Os casos do 8 de janeiro: Como membro do plenário do STF e presidente do tribunal durante os julgamentos mais sensíveis relacionados aos ataques do 8 de janeiro, Barroso conduziu sessões históricas e votou de forma consistente com a maioria progressista do tribunal.

O estilo Barroso — comunicação direta e protagonismo público
Um dos traços mais distintivos de Barroso em relação aos seus colegas de tribunal é sua disposição para a comunicação direta com o público — por meio de entrevistas, artigos em jornais e aparições em eventos acadêmicos e empresariais.
Enquanto a tradição judicial brasileira valoriza a discrição pública dos magistrados — a ideia de que o juiz fala por suas decisões, não por suas declarações — Barroso adotou um estilo mais próximo do que se vê em figuras como os juízes da Suprema Corte americana, que frequentemente participam de debates públicos sobre questões constitucionais.
Esse protagonismo tem um custo político. Declarações de Barroso sobre temas sensíveis — desde questões eleitorais até o papel das redes sociais na democracia — geraram reações intensas de críticos que argumentam que um presidente do STF não deveria ocupar o espaço público de forma tão ativa.
Para seus defensores, a comunicação aberta de Barroso é uma forma de democratizar o acesso ao direito constitucional — de explicar ao cidadão comum o que o tribunal faz e por que. Para seus críticos, é uma forma de usar o prestígio do cargo para influenciar o debate público de forma inadequada para um magistrado.
As controvérsias
Nenhuma análise honesta de Barroso pode ignorar as controvérsias que cercam sua trajetória.
A primeira e mais antiga é a questão da imparcialidade. Barroso atuou como advogado de Lula antes de ser nomeado ao STF — e julga casos que envolvem diretamente o presidente e seus aliados.

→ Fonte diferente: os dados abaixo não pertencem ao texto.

(* ===== verification/EncodingSpec.v ===== *)
(** * Opcodes are built as declared

    A prefix becomes a slice with exactly its bits, an operand is read back as it was
    written, and an instruction whose declared prefixes fit in a cell is built without
    a panic. *)

From S2P Require Import Prelude Bytes CellModel Builder Finalize BuilderSpec BuilderOps Slice SliceSpec Codec CellHash CellTheorems DictLabelTheorems.
From S2P Require Import DictNodeSpec CellDataTheorems Gas Value Stack VmState Exec Dispatch DispatchTheorems Run Encoding.
#[local] Open Scope Z_scope.

(** ** Slices *)

Definition bits_slice (bs : list bool) : Slice := newSliceFromCell (finished bs []).

Lemma bits_slice_ok bs : len bs <= 1023 -> swf (bits_slice bs) /\ sbits (bits_slice bs) = bs.
Proof. intros H. destruct (newSlice_finished bs []) as (? & ? & _); [done..|]. done. Qed.

Lemma must_Ok {S A} (m : M S A) s a s' : m s = (Ok a, s') -> must m s = Ok (a, s').
Proof. intros H. unfold must, run. now rewrite H. Qed.

Lemma built_slice_ok m bs : stores m bs -> len bs <= 1023 -> built_slice m = Ok (bits_slice bs).
Proof.
  intros Hm Hl. unfold built_slice. rewrite (must_Ok _ _ _ _ (Hm BeginCell wf_begin ltac:(exact Hl))). cbn [mbind outcome_bind snd].
  rewrite (EndCell_builds _ bs []); [done| |constructor].
  split; [apply wf_append; [apply wf_begin|exact Hl]| |done].
  now rewrite (bits_append _ _ wf_begin Hl).
Qed.

(** ** Prefixes *)

Record prefix_ok (p : BitPrefix) : Prop := {
  po_bytes : bytes_ok (bp_Data p);
  po_bits : 0 <= bp_Bits p <= 8 * len (bp_Data p);
  po_len : bp_Bits p <= 1023;
  po_size : len (bp_Data p) <= 128
}.

Definition prefix_bits (p : BitPrefix) : list bool := window (bp_Data p) 0 (bp_Bits p).

Lemma ToSlice_ok p : prefix_ok p -> ToSlice p = Ok (bits_slice (prefix_bits p)).
Proof.
  intros [Hb Hn Hl Hs]. apply built_slice_ok; [apply stores_slice; [done|lia|lia]|]. unfold prefix_bits. rewrite length_window; lia.
Qed.

Lemma PrefixSlices_ok ps : Forall prefix_ok ps -> PrefixSlices ps = Ok ((fun p => bits_slice (prefix_bits p)) <$> ps).
Proof. induction 1 as [|p ps Hp _ IH]; [done|]. cbn [PrefixSlices]. rewrite (ToSlice_ok p Hp). cbn. now rewrite IH. Qed.

Lemma prefix_slice_swf p : prefix_ok p -> swf (bits_slice (prefix_bits p)).
Proof. intros [Hb Hn Hl Hs]. apply bits_slice_ok. unfold prefix_bits. rewrite length_window; lia. Qed.

Definition byteb (b : Z) : bool := (0 <=? b) && (b <? 256).

Lemma BytesPrefix_ok data : forallb byteb data = true -> (length data <= 127)%nat -> prefix_ok (BytesPrefix data).
Proof.
  intros Hb Hl. split; cbn; unfold len; [|lia..].
  apply List.Forall_forall. intros x Hx. pose proof (proj1 (forallb_forall _ _) Hb x Hx) as H. unfold byteb in H. lia.
Qed.

(** The prefix of [value] in [bits] bits. *)
Definition uint_prefix (value bits : Z) : BitPrefix := mkBitPrefix bits (pack (Z.to_nat ((bits + 7) / 8)) (uint_bits bits value)).

Lemma UIntPrefix_ok value bits : 0 <= bits <= 64 -> 0 <= value < 2 ^ bits -> UIntPrefix value bits = Ok (uint_prefix value bits).
Proof.
  intros Hb Hv. unfold UIntPrefix. rewrite (built_slice_ok _ (uint_bits bits value)); [|now apply stores_uint|rewrite length_uint_bits; lia].
  cbn [mbind outcome_bind]. destruct (bits_slice_ok (uint_bits bits value)) as [Hwf Hs]; [rewrite length_uint_bits; lia|].
  pose proof (len_sbits _ Hwf) as Hl. rewrite Hs, length_uint_bits in Hl by lia.
  rewrite (must_Ok _ _ (pack (Z.to_nat ((bits + 7) / 8)) (uint_bits bits value)) (bits_slice (uint_bits bits value))); [done|].
  rewrite loadSlice_run by (done || lia). destruct (Z.ltb_spec (BitsLeft (bits_slice (uint_bits bits value))) bits); [lia|].
  pose proof (BitsLeft_eq _ Hwf) as He. unfold sbits in Hs. rewrite <-He, <-Hl in Hs. now rewrite Hs.
Qed.

Lemma uint_prefix_ok value bits : 0 <= bits <= 64 -> prefix_ok (uint_prefix value bits).
Proof. intros Hb. split; cbn [uint_prefix bp_Data bp_Bits]; rewrite ?len_pack; [apply bytes_ok_pack|lia..]. Qed.

Lemma prefix_bits_uint value bits : 0 <= bits -> prefix_bits (uint_prefix value bits) = uint_bits bits value.
Proof.
  intros Hb. unfold prefix_bits, uint_prefix. cbn [bp_Data bp_Bits]. pose proof (length_uint_bits bits value Hb) as Hl.
  rewrite <-Hl at 3. apply window_pack. lia.
Qed.

(** A prefix given by its value and its length. *)
Definition declared (p : Z * Z) : bool := (0 <=? p.2) && (p.2 <=? 64) && (0 <=? p.1) && (p.1 <? 2 ^ p.2).

Lemma UIntPrefixes_ok l : forallb declared l = true -> UIntPrefixes l = Ok ((fun p => uint_prefix p.1 p.2) <$> l).
Proof.
  induction l as [|[v b] l IH]; [done|]. cbn [forallb]. rewrite andb_true_iff. intros [Hp Hl]. unfold declared in Hp. cbn in Hp.
  cbn [UIntPrefixes]. rewrite UIntPrefix_ok by lia. cbn. now rewrite (IH Hl).
Qed.

Lemma uint_prefixes_ok l : forallb declared l = true -> Forall prefix_ok ((fun p => uint_prefix p.1 p.2) <$> l).
Proof.
  intros Hl. apply Forall_fmap, List.Forall_forall. intros [v b] Hp. pose proof (proj1 (forallb_forall _ _) Hl _ Hp) as H.
  unfold declared in H. cbn in *. apply uint_prefix_ok. lia.
Qed.

(** ** Instructions *)

Definition entry_prefixes (e : dispatchEntry) : list Slice := rg_prefixes (registration_of e).

(** An instruction that is built, with prefixes that can be registered. *)
Definition buildable (i : outcome instruction) : Prop :=
  exists x e, i = Ok x /\ entry_of x = Ok e /\ Forall swf (entry_prefixes e).

Lemma slices_swf ps : Forall prefix_ok ps -> Forall swf ((fun p => bits_slice (prefix_bits p)) <$> ps).
Proof. intros H. apply Forall_fmap. eapply List.Forall_impl; [|exact H]. intros p. apply prefix_slice_swf. Qed.

Lemma simpleV_buildable v p a : forallb byteb p = true -> (length p <=? 127)%nat = true -> buildable (simpleV v p a).
Proof.
  intros Hp Hl%Nat.leb_le. assert (Hok : Forall prefix_ok [BytesPrefix p]) by (constructor; [now apply BytesPrefix_ok|constructor]).
  eexists _, _. split; [reflexivity|]. cbn [entry_of]. unfold simple_entry. cbn [so_BitPrefix]. rewrite (PrefixSlices_ok _ Hok).
  split; [reflexivity|]. now apply slices_swf in Hok.
Qed.

(** The operand instruction that [operandV] builds. *)
Definition operand_of (v : Z) (ps : list (Z * Z)) (n : Z) (a : Z -> M State unit) (d : option (M Slice (Z * option error))) (w : option (Z -> M Builder unit)) : OperandOP :=
  mkOperandOP ((fun p => uint_prefix p.1 p.2) <$> ps) n a d None w 0 v.

Definition same_lengths (ps : list (Z * Z)) : bool := match ps with [] => true | p :: _ => forallb (fun q => q.2 =? p.2) ps end.

Lemma operandV_ok v ps n a d w :
  forallb declared ps = true -> same_lengths ps = true \/ d <> None -> operandV v ps n a d w = Ok (IOperand (operand_of v ps n a d w)).
Proof.
  intros Hps Hd. unfold operandV. rewrite (UIntPrefixes_ok _ Hps). cbn [mbind outcome_bind]. fold (operand_of v ps n a d w).
  replace (NewArgOP (operand_of v ps n a d w)) with (Ok (operand_of v ps n a d w)); [done|].
  unfold NewArgOP. cbn [operand_of ao_Decode ao_Prefixes]. destruct d as [d|]; [done|]. destruct Hd as [Hd|]; [|done].
  destruct ps as [|p ps]; [done|]. cbn [same_lengths] in Hd. change (bp_Bits (uint_prefix p.1 p.2)) with p.2.
  assert (Hf : forallb (fun q => bp_Bits q =? p.2) ((fun p => uint_prefix p.1 p.2) <$> p :: ps) = true); [|cbn in Hf |- *; now rewrite Hf].
  apply forallb_forall. intros q Hq.
  apply list_elem_of_In, list_elem_of_fmap in Hq as (y & -> & Hy%list_elem_of_In). exact (proj1 (forallb_forall _ _) Hd _ Hy).
Qed.

Lemma operandV_buildable v ps n a d w : forallb declared ps = true -> same_lengths ps = true \/ d <> None -> buildable (operandV v ps n a d w).
Proof.
  intros Hps Hd. eexists _, _. split; [now apply operandV_ok|]. cbn [entry_of]. unfold operand_entry.
  replace (NewArgOP (operand_of v ps n a d w)) with (Ok (operand_of v ps n a d w)).
  - cbn [mbind outcome_bind operand_of ao_Prefixes]. rewrite PrefixSlices_ok by now apply uint_prefixes_ok.
    split; [reflexivity|]. now apply slices_swf, uint_prefixes_ok.
  - pose proof (operandV_ok v ps n a d w Hps Hd) as H. unfold operandV in H. rewrite (UIntPrefixes_ok _ Hps) in H. cbn [mbind outcome_bind] in H.
    fold (operand_of v ps n a d w) in H. destruct (NewArgOP (operand_of v ps n a d w)); [|done..]. by injection H as ->.
Qed.

Lemma decoded_op_buildable ps m : forallb declared ps = true -> buildable (decoded_op ps m).
Proof.
  intros Hps. unfold decoded_op. rewrite (UIntPrefixes_ok _ Hps). cbn [mbind outcome_bind]. rewrite PrefixSlices_ok by now apply uint_prefixes_ok.
  eexists _, _. split; [reflexivity|]. split; [reflexivity|]. now apply slices_swf, uint_prefixes_ok.
Qed.

(** ** The machine *)

Lemma entries_of_ok l : Forall buildable l -> exists es, entries_of l = Ok es /\ Forall (fun e => Forall swf (entry_prefixes e)) es.
Proof.
  induction 1 as [|i l (x & e & -> & He & Hs) _ (es & Hes & Hf)]; [by exists []|]. exists (e :: es). cbn. rewrite He. cbn. rewrite Hes.
  split; [done|by constructor].
Qed.

(** [NewTVM] builds one table for each version. *)
Lemma machine_builds l : Forall buildable l -> exists tvm, machine l = Ok tvm /\ Z.of_nat (length tvm) = MaxSupportedGlobalVersion + 1.
Proof.
  intros Hl. destruct (entries_of_ok l Hl) as (es & Hes & Hf). unfold machine. rewrite Hes. cbn [mbind outcome_bind]. unfold newTVM.
  destruct (built_lookup (registration_of <$> es)) as (ds & Hb & Hn & _); [by apply Forall_fmap|]. by exists ds.
Qed.

(** ** Operands are read as written *)

Lemma loads_skip bs : loads (SkipBits (len bs)) bs tt.
Proof.
  intros s rest Hwf H. pose proof (len_sbits s Hwf) as Hl. rewrite H, len_app in Hl. pose proof (len_nonneg bs). pose proof (len_nonneg rest).
  now apply SkipBits_ok; [|lia].
Qed.

Lemma loads_attempt {A B} (m : M Slice A) (ok : A -> M Slice B) bad bs a b :
  loads m bs a -> loads (ok a) [] b -> loads (attempt m ok bad) bs b.
Proof.
  intros Hm Hk s rest Hwf H. unfold attempt. rewrite (Hm s rest Hwf H). destruct (sbits_skip_app s _ _ Hwf H) as [Hwf1 H1].
  rewrite (Hk _ rest Hwf1 H1). change (len []) with 0. now rewrite skip_0.
Qed.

Seus críticos argumentam que essa relação prévia cria um conflito de interesses que deveria ter levado Barroso a se declarar impedido em determinados julgamentos.

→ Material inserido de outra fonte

(* ===== verification/ContOps.v ===== *)
(** * Control-flow instructions

    Models [tvm/op/exec]: calls, jumps, returns and conditions, loops and their
    breaking forms, continuations with arguments, exceptions, and jumps into the
    dictionary of the code.  The control registers come last.

    The code changes the control data of a continuation in place, after a copy when
    the continuation is a register; here a changed continuation is a new value.  The code
    being executed is never nil. *)

From S2P Require Import Prelude Bytes CellModel Builder Slice Gas Value Stack VmState Exec CellLoad Run Encoding.
#[local] Open Scope Z_scope.

(** ** Helpers *)

Definition packArgPair (first second : Z) : Z := Z.lor (u64 (u32 first ≪ 32)) (u32 second).
Definition unpackArgPair (args : Z) : Z * Z := (s32 (args ≫ 32), s32 args).

Definition checkStackDepth (depth : Z) : M State unit :=
  st ← get_state;
  guard_err (len (st_Stack st) <? depth) (VMErr CodeStackUnderflow).

Definition popContinuation : M State cont := on_stack PopContinuation.
Definition popBool : M State bool := on_stack PopBool.

Definition cloneContinuation (c : cont) : cont := Copy_cont c.

Definition defineSavedContinuation (idx : Z) (c : cont) (reg : register) : register :=
  if IsNullContinuation (r_C reg idx) then set_C reg idx (cloneContinuation c) else reg.

(** Changes the control data of a continuation that has them. *)
Definition update_data (f : cdata -> cdata) (c : cont) : cont :=
  match c with
  | COrdinary d code => COrdinary (f d) code
  | CArgExt d ext => CArgExt (f d) ext
  | c => c
  end.
Definition update_save (f : register -> register) : cont -> cont :=
  update_data (fun d => mkData (f (d_Save d)) (d_Stack d) (d_NumArgs d) (d_CP d)).

(** [Save.Define(i, v)] with its result ignored *)
Definition define (i : Z) (v : value) (reg : register) : register := snd (Register_Define i v reg).

Definition code_cont (st : State) (code : Slice) : cont :=
  COrdinary (mkData emptyReg None ControlDataAllArgs (st_CP st)) code.

Definition pushCurrentCode : M State unit :=
  st ← get_state;
  on_stack (push (VSlice (Some (st_CurrentCode st)))).

Definition c1Envelope (c : cont) (save : bool) : M State cont :=
  c ← (if save then
         c ← ForceControlData (cloneContinuation c);
         st ← get_state;
         mret (update_save (fun reg => defineSavedContinuation 0 (r_C (st_Reg st) 0) (defineSavedContinuation 1 (r_C (st_Reg st) 1) reg)) c)
       else mret c);
  set_c 1 c ;;
  mret c.

Definition c1EnvelopeIf (enabled : bool) (c : cont) : M State cont :=
  if negb enabled then mret c else c1Envelope c true.

Definition c1SaveSet (save : bool) : M State unit :=
  (if save then
     st ← get_state;
     c0 ← ForceControlData (cloneContinuation (r_C (st_Reg st) 0));
     set_c 0 (update_save (defineSavedContinuation 1 (r_C (st_Reg st) 1)) c0)
   else mret tt) ;;
  st ← get_state;
  set_c 1 (cloneContinuation (r_C (st_Reg st) 0)).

A segunda controvérsia é sobre o ativismo judicial. Barroso é um dos ministros do STF mais identificados com a corrente que defende um papel ativo do tribunal na definição de políticas públicas — especialmente quando o Congresso é omisso ou quando as maiorias parlamentares ameaçam direitos de minorias. Para uma parte significativa da comunidade jurídica, esse ativismo extrapola os limites constitucionais do Judiciário.
A terceira controvérsia é mais recente e diz respeito à sua atuação como presidente do tribunal em um momento de confronto aberto com o Congresso. Críticos argumentam que Barroso poderia ter usado sua posição para facilitar o diálogo entre os poderes — em vez de permitir que o embate se aprofundasse ao nível atual.
Aposentadoria antecipada — outubro de 2025
Em 9 de outubro de 2025, Barroso anunciou sua aposentadoria antecipada durante sessão plenária do STF, com as palavras “coração apertado, mas consciência tranquila”. A decisão surpreendeu porque, aos 67 anos, Barroso poderia permanecer no tribunal até 2033, quando completaria 75 anos — a idade limite para aposentadoria compulsória.
O decreto presidencial concedendo a aposentadoria foi publicado no Diário Oficial da União em 15 de outubro de 2025 e assinado pelo presidente Lula. Com a saída, Barroso encerrou 12 anos de atuação no STF e abriu a terceira vaga para indicação de Lula na corte durante seu mandato atual.
Três nomes circularam nos bastidores como favoritos para a vaga: Jorge Messias, então Advogado-Geral da União; o senador Rodrigo Pacheco (PSD-MG); e Bruno Dantas, do Tribunal de Contas da União.
A presidência do STF, que Barroso havia deixado semanas antes, passou para o ministro Edson Fachin — que agora conduz o tribunal em um dos momentos mais tensos de sua história recente.
O legado de Barroso no STF é marcado por decisões que moldaram o direito constitucional brasileiro e por um estilo de comunicação pública incomum para um magistrado. Seja qual for o julgamento que a história fará de sua trajetória, sua influência sobre o tribunal e sobre a política brasileira vai durar muito além de sua saída.